Costello, CEO of the builder-marketing business BDX, made the remark this week during the spring conference of Azione Unlimited, a buying group for home-technology integrators and vendors.
During a panel discussion of home-technology leaders (moderated by myself), Costello wondered aloud, “Will we make more money with the data than the house itself?”
While Costello today urges builders to include the usual smart technologies in their homes today — smart thermostats, video doorbells, automated lights, for example – he recognizes like most of us that home automation in the next decade is going to be much more … automated.
Ironically, at a time when Millennials are driving many of the smart-home trends, it’s the aging-in-place movement that may expedite the shift to truly smart spaces that predict behavior and respond appropriately.

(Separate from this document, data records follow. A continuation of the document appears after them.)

(** The methods keep the numbers in the range where the arithmetic of the
    source is exact: a remainder is smaller than the slide count. *)
Lemma exact_rem (a : jsnum) (N : Z) :
  0 <= N <= 2 ^ 46 -> exact_num (js_rem a (Num N)).
Proof.
  intros HN. destruct a as [x|]; cbn [js_rem]; [|exact I].
  destruct (Z.eqb_spec N 0) as [|Hne]; [exact I|].
  cbn [exact_num]. pose proof (Z.rem_bound_abs x N Hne). lia.
Qed.

Lemma exact_after (index : jsnum) (s : State) (m : M) :
  exact_num index -> exact_state s ->
  m = goToSlide index \/ m = nextSlide \/ m = prevSlide ->
  exact_state (exec m s).
Proof.
  intros Hi [_ HN] [->|[->| ->]]; unfold exact_state.
  - rewrite SliderFacts.goToSlide_currentSlide,
      (SliderFacts.frame_totalSlides _ _ (SliderFacts.goToSlide_frame index s)).
    by split.
  - rewrite SliderFacts.nextSlide_currentSlide,
      (SliderFacts.frame_totalSlides _ _ (SliderFacts.nextSlide_frame s)).
    split; [by apply exact_rem | exact HN].
  - rewrite SliderFacts.prevSlide_currentSlide,
      (SliderFacts.frame_totalSlides _ _ (SliderFacts.prevSlide_frame s)).
    split; [by apply exact_rem | exact HN].
Qed.

(** What [updateSlider] leaves in the track for a cursor. *)
Lemma style_assign_cursor (t : css_transform) (cur : jsnum) :
  let t' := style_assign t (translateX (js_mul (js_neg cur) (Num 100))) in
  (forall c, cur = Num c -> t' = translateX (Num (- c * 100))) /\
  (cur = NaN -> t' = t).
Proof.
  destruct cur as [c|]; cbn; split; intros; congruence.
Qed.

(** X1.  On a slider that has a track, with numbers in the range where the
    arithmetic of the source is exact, goTo, next and previous complete
    normally and leave the page showing the new cursor: when the cursor is
    a number the track offset is -currentSlide * 100 percent, when it is
    NaN the style refuses the offset and the track keeps the one it had; a
    dot is active exactly if its position equals the cursor, so at most one
    dot is active (none for NaN), and the number of dots is unchanged.  The
    numbers stay in the exact range. *)
Theorem X1_navigation_renders_cursor (index : jsnum) (s : State) :
  is_Some (track s) -> exact_num index -> exact_state s ->
  forall m, m = goToSlide index \/ m = nextSlide \/ m = prevSlide ->
    fst (m s) = Normal /\
    exact_state (exec m s) /\
    shows_cursor (exec m s) /\
    (currentSlide (exec m s) = NaN -> track (exec m s) = track s) /\
    length (dots (exec m s)) = length (dots s) /\
    (forall i j, dots (exec m s) !! i = Some true ->
                 dots (exec m s) !! j = Some true -> i = j).
Proof.
  intros [t Ht] Hi He m Hm.
  pose proof (exact_after index s m Hi He Hm) as He'.
  assert (H : fst (m s) = Normal /\ shows_cursor (exec m s) /\
              (currentSlide (exec m s) = NaN -> track (exec m s) = track s) /\
              length (dots (exec m s)) = length (dots s)).
  { destruct Hm as [->|[->| ->]]; run_nav Ht;
      (split; [reflexivity|]);
      (split; [split; [|apply imap_strict_eq_lookup]|split; [|apply length_imap]]).
    - intros c Hc. f_equal. by apply style_assign_cursor.
    - intros Hc. f_equal. by apply style_assign_cursor.
    - intros c Hc. f_equal. by apply style_assign_cursor.
    - intros Hc. f_equal. by apply style_assign_cursor.
    - intros c Hc. f_equal. by apply style_assign_cursor.
    - intros Hc. f_equal. by apply style_assign_cursor. }
  destruct H as (Hn & Hs & Hk & Hl).
  split; [exact Hn|]. split; [exact He'|].
  split; [exact Hs|]. split; [exact Hk|]. split; [exact Hl|].
  intros i j. by apply shows_cursor_one_dot.
Qed.

(** The witness: next() on three slides, and next() on a page without
    cards, where the cursor becomes NaN and the track keeps its offset. *)
Lemma X1_navigation_renders_cursor_witness :
  (fst (nextSlide slider3) = Normal /\
   shows_cursor (exec nextSlide slider3) /\
   track (exec nextSlide slider3) = Some (translateX (Num (-100)))) /\
  (currentSlide (exec nextSlide slider0) = NaN /\
   track (exec nextSlide slider0) = track slider0).
Proof.
  split.
  - destruct (X1_navigation_renders_cursor (Num 0) slider3) with (m := nextSlide)
      as (Hn & _ & Hs & _).
    + eexists. reflexivity.
    + vm_compute. discriminate.
    + vm_compute. repeat split; discriminate.
    + right. left. reflexivity.
    + split; [exact Hn|]. split; [exact Hs|]. exact (proj1 Hs 1 eq_refl).
  - destruct (X1_navigation_renders_cursor (Num 0) slider0) with (m := nextSlide)
      as (_ & _ & _ & Hk & _).
    + eexists. reflexivity.
    + vm_compute. discriminate.
    + vm_compute. repeat split; discriminate.
    + right. left. reflexivity.
    + split; [reflexivity | by apply Hk].
Defined.

(** ** Repeated navigation *)

Lemma iter_nextSlide (N c : Z) (s : State) (k : nat) :
  1 <= N -> totalSlides s = N -> currentSlide s = Num c -> 0 <= c < N ->
  currentSlide (Nat.iter k (exec nextSlide) s) = Num ((c + Z.of_nat k) mod N) /\
  totalSlides (Nat.iter k (exec nextSlide) s) = N.
Proof.
  intros HN Ht Hc Hr. induction k as [|k [IHc IHt]].
  - cbn. rewrite Z.add_0_r, Z.mod_small by lia. auto.
  - change (Nat.iter (S k) (exec nextSlide) s)
      with (exec nextSlide (Nat.iter k (exec nextSlide) s)). split.
    + rewrite SliderFacts.nextSlide_currentSlide, IHc, IHt. cbn.
      destruct (Z.eqb_spec N 0); [lia|]. f_equal.
      pose proof (Z.mod_pos_bound (c + Z.of_nat k) N ltac:(lia)).
      rewrite Z.rem_mod_nonneg by lia.
      rewrite Zplus_mod_idemp_l. f_equal. lia.
    + rewrite (SliderFacts.frame_totalSlides _ _ (SliderFacts.nextSlide_frame _)).
      exact IHt.
Qed.

Lemma iter_prevSlide (N c : Z) (s : State) (k : nat) :
  1 <= N -> totalSlides s = N -> currentSlide s = Num c -> 0 <= c < N ->
  currentSlide (Nat.iter k (exec prevSlide) s) = Num ((c - Z.of_nat k) mod N) /\
  totalSlides (Nat.iter k (exec prevSlide) s) = N.
Proof.
  intros HN Ht Hc Hr. induction k as [|k [IHc IHt]].
  - cbn. rewrite Z.sub_0_r, Z.mod_small by lia. auto.
  - change (Nat.iter (S k) (exec prevSlide) s)
      with (exec prevSlide (Nat.iter k (exec prevSlide) s)). split.
    + rewrite SliderFacts.prevSlide_currentSlide, IHc, IHt. cbn.
      destruct (Z.eqb_spec N 0); [lia|]. f_equal.
      pose proof (Z.mod_pos_bound (c - Z.of_nat k) N ltac:(lia)).
      rewrite Z.rem_mod_nonneg by lia.
      replace ((c - Z.of_nat k) mod N - 1 + N)
        with ((c - Z.of_nat k) mod N - 1 + 1 * N) by ring.
      rewrite Z_mod_plus_full, Zminus_mod_idemp_l. f_equal. lia.
    + rewrite (SliderFacts.frame_totalSlides _ _ (SliderFacts.prevSlide_frame _)).
      exact IHt.
Qed.

(** X2.  From a valid cursor c on N >= 1 slides, k calls of next() leave
    the cursor at (c + k) mod N and k calls of previous() at (c - k) mod N;
    in particular N calls of either bring the cursor back to c. *)
Theorem X2_repeated_navigation_cycles (N c : Z) (s : State) :
  1 <= N -> totalSlides s = N -> currentSlide s = Num c -> 0 <= c < N ->
  (forall k : nat,
     currentSlide (Nat.iter k (exec nextSlide) s) = Num ((c + Z.of_nat k) mod N) /\
     currentSlide (Nat.iter k (exec prevSlide) s) = Num ((c - Z.of_nat k) mod N)) /\
  currentSlide (Nat.iter (Z.to_nat N) (exec nextSlide) s) = Num c /\
  currentSlide (Nat.iter (Z.to_nat N) (exec prevSlide) s) = Num c.
Proof.
  intros HN Ht Hc Hr.
  assert (Hk : forall k : nat,
     currentSlide (Nat.iter k (exec nextSlide) s) = Num ((c + Z.of_nat k) mod N) /\
     currentSlide (Nat.iter k (exec prevSlide) s) = Num ((c - Z.of_nat k) mod N)).
  { intros k. split.
    - by apply iter_nextSlide.
    - by apply iter_prevSlide. }
  split; [exact Hk|].
  destruct (Hk (Z.to_nat N)) as [Hn Hp]. rewrite Hn, Hp, Z2Nat.id by lia. split; f_equal.
  - replace (c + N) with (c + 1 * N) by ring.
    rewrite Z_mod_plus_full. apply Z.mod_small. lia.
  - replace (c - N) with (c + (-1) * N) by ring.
    rewrite Z_mod_plus_full. apply Z.mod_small. lia.
Qed.
Lemma query_get_elem k us u :
  query_get k us = Some u → u ∈ us ∧ k = VInt (User.id u).
Proof.
  unfold query_get, first. intros H%head_Some_elem_of.
  by apply list_elem_of_filter in H as [? ?].
Qed.

Lemma query_get_Some us u :
  StronglySorted id_lt us → u ∈ us → query_get (VInt (User.id u)) us = Some u.
Proof.
  intros Hs Hu. unfold query_get, first.
  destruct (filter _ us) as [|v l] eqn:E; simpl.
  - assert (u ∈ filter (λ u0, VInt (User.id u0) = VInt (User.id u)) us) as H
      by by apply list_elem_of_filter.
    rewrite E in H. by apply elem_of_nil in H.
  - assert (v ∈ filter (λ u0, VInt (User.id u0) = VInt (User.id u)) us) as H
      by (rewrite E; left).
    apply list_elem_of_filter in H as [Hid Hv]. f_equal.
    eapply ids_inj; eauto. congruence.
Qed.

(** ** The store stays well-formed *)


Lemma add_user_Some name email password role d :
  email ∉ User.email <$> users d →
  add_user name email password role d =
    Some (User.mk (next_id (User.id <$> users d)) name email password role,
          mkDB (users d ++ [User.mk (next_id (User.id <$> users d))
                                    name email password role])
               (bookings d)).
Proof. intros H. unfold add_user. by rewrite decide_False. Qed.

“Sensor arrays” will populate homes built for independent living, Costello says, “because we want to be monitored but we don’t want to feel like we’re being monitored.”
Indeed, that’s why GE-Intel’s Care Innovations calls its smart-sensor technology “QuietCare.” This service (and others like it) determine “normal” behavior in the home through a network of sensors, and then discern potential problems if digressions occur. An unusual number of visits to the bathroom, for example, might suggest a urinary tract infection.
“Will we make more money with the data than the house itself?”
But new types of sensors for everyday homes – acoustical sensors for detecting critters and dripping water behind the walls, pixel-disruption devices (like Apical’s) that discern human activity without the intrusion of video surveillance, cameras that monitor food in the fridge, IP sniffers that capture smart devices in the home, power monitors that detect energy usage at a very micro level, audio sensors that track what you’re listening to – all of these will be deployed with greater regularity in the coming years, combining with data-capture and analytics worth lots and lots of money.
Marketers could send targeted messages when the milk supply is low or termites are heard in the walls. Insurance companies could suggest extra coverage for that giant new TV that just connected to the Internet. Homebuilders can research how people – by gender, age, family size, and so many other parameters – use their homes. And on and on and on.
All of today’s sensing products, from Nest thermostats to Amazon Echo to smart TVS, are just means to an end, Costello explains.
“What is actual and obvious right now,” he says, “is not necessarily the end game. It’s all about the data.”
Of course, Costello didn’t invent this idea, but he brings up one of the most interesting possibilities I’ve heard in a long time – a modern-day Faustian bargain for builder-subsidized housing.
“Will builders sell homes at cost,” he asks, “in order to own the data for life?”
It just may be the next iteration of what we're already seeing today in the telematics industry — invasive black boxes in the car in exchange for insurance discounts. In North America, the total number of insurance telematics policies in force is forecasted to increase from an estimated 6.3 million policies at the end of 2015 to 42.1 million policies by 2020, according to Berg Insight.
Today, insurance companies are launching similar programs for the home, but Costello's titillating idea takes existing paradigms and imagines them in far more disruptive terms. If not whole homes for sale at a discount, at least we might envision subsidized refrigerators or TVs gathering information about us, while we save a few bucks for their privelege.
Heck, I bought a darn nice Motorola g4 phone for a mere $150 in return for accepting Amazon ads on my home screen. It's only just begun.